◆ **AIM OF THE TASK**: All of the entries need to be written out again, exactly as they are.
*** DATA TO USE ***
(* ===== verification/Sharing.v ===== *)
(** * Sharing the position: the controls of [components/FamilyCircleDashboard.tsx]

    [startSharing] makes a publisher, publishes at once and every thirty seconds, and
    stops after the chosen time; an error of any publish stops it too.  The timers of the
    browser, the publishers and the publishes under way are part of the state: a publisher,
    its interval and its timer share a number. *)

From Stdlib Require Import QArith Lia.
From S2P Require Import Prelude JsNumber JsString JsCollection Json SharedTypes Nostr Platform.
From S2P Require Import CircleKeys CircleLocation CirclesSlice Web CircleSocket CircleDashboard.
Close Scope Q_scope.

Module Sharing.

(** The publishers that were made; the bodies of [publish] under way, each with the number
    of its publisher and whether it has made its request; the publishers of the calls that
    were rejected and whose [catch] has not run yet; and, in order, the publishers of the
    requests that were made. *)
Record Work : Type := mkWork {
  publishers : list (LocationPublisher.Options * LocationPublisher.Publisher);
  bodies : list (nat * bool);
  rejections : list nat;
  posts : list nat
}.

(** The active circle, as the store has it, beside the component's own state, its refs
    and the live timers. *)
Record Panel : Type := mkPanel {
  circle : option Circle;
  sharing : bool; precision : CircleLocation.LocationPrecision; shareMinutes : num;
  shareError : option string;
  publisherRef : option nat; intervalRef : option nat; durationRef : option nat;
  intervals : gset nat; durations : gset nat;
  work : Work;
  mounted : bool
}.

Definition initial (c : option Circle) : Panel :=
  mkPanel c false CircleLocation.Approximate (int 15) None None None None ∅ ∅ (mkWork [] [] [] []) true.

Definition set_work (f : Work → Work) (s : Panel) : Panel :=
  mkPanel (circle s) (sharing s) (precision s) (shareMinutes s) (shareError s) (publisherRef s)
    (intervalRef s) (durationRef s) (intervals s) (durations s) (f (work s)) (mounted s).

(** ** The publishes *)

(** [publisher.stop()] *)
Definition stopped_one (p : LocationPublisher.Publisher) : LocationPublisher.Publisher :=
  LocationPublisher.mkPublisher true (LocationPublisher.inFlight p).
Definition stop_publisher (ref : option nat) (w : Work) : Work :=
  match ref with
  | Some n => mkWork (alter (λ p, (p.1, stopped_one p.2)) n (publishers w)) (bodies w) (rejections w) (posts w)
  | None => w
  end.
*** End of DATA TO USE ***
◆ **OUTPUT**:
(* ===== verification/Sharing.v ===== *)
(** * Sharing the position: the controls of [components/FamilyCircleDashboard.tsx]

    [startSharing] makes a publisher, publishes at once and every thirty seconds, and
    stops after the chosen time; an error of any publish stops it too.  The timers of the
    browser, the publishers and the publishes under way are part of the state: a publisher,
    its interval and its timer share a number. *)

From Stdlib Require Import QArith Lia.
From S2P Require Import Prelude JsNumber JsString JsCollection Json SharedTypes Nostr Platform.
From S2P Require Import CircleKeys CircleLocation CirclesSlice Web CircleSocket CircleDashboard.
Close Scope Q_scope.

Module Sharing.

(** The publishers that were made; the bodies of [publish] under way, each with the number
    of its publisher and whether it has made its request; the publishers of the calls that
    were rejected and whose [catch] has not run yet; and, in order, the publishers of the
    requests that were made. *)
Record Work : Type := mkWork {
  publishers : list (LocationPublisher.Options * LocationPublisher.Publisher);
  bodies : list (nat * bool);
  rejections : list nat;
  posts : list nat
}.

(** The active circle, as the store has it, beside the component's own state, its refs
    and the live timers. *)
Record Panel : Type := mkPanel {
  circle : option Circle;
  sharing : bool; precision : CircleLocation.LocationPrecision; shareMinutes : num;
  shareError : option string;
  publisherRef : option nat; intervalRef : option nat; durationRef : option nat;
  intervals : gset nat; durations : gset nat;
  work : Work;
  mounted : bool
}.

Definition initial (c : option Circle) : Panel :=
  mkPanel c false CircleLocation.Approximate (int 15) None None None None ∅ ∅ (mkWork [] [] [] []) true.

Definition set_work (f : Work → Work) (s : Panel) : Panel :=
  mkPanel (circle s) (sharing s) (precision s) (shareMinutes s) (shareError s) (publisherRef s)
    (intervalRef s) (durationRef s) (intervals s) (durations s) (f (work s)) (mounted s).

(** ** The publishes *)

(** [publisher.stop()] *)
Definition stopped_one (p : LocationPublisher.Publisher) : LocationPublisher.Publisher :=
  LocationPublisher.mkPublisher true (LocationPublisher.inFlight p).
Definition stop_publisher (ref : option nat) (w : Work) : Work :=
  match ref with
  | Some n => mkWork (alter (λ p, (p.1, stopped_one p.2)) n (publishers w)) (bodies w) (rejections w) (posts w)
  | None => w
  end.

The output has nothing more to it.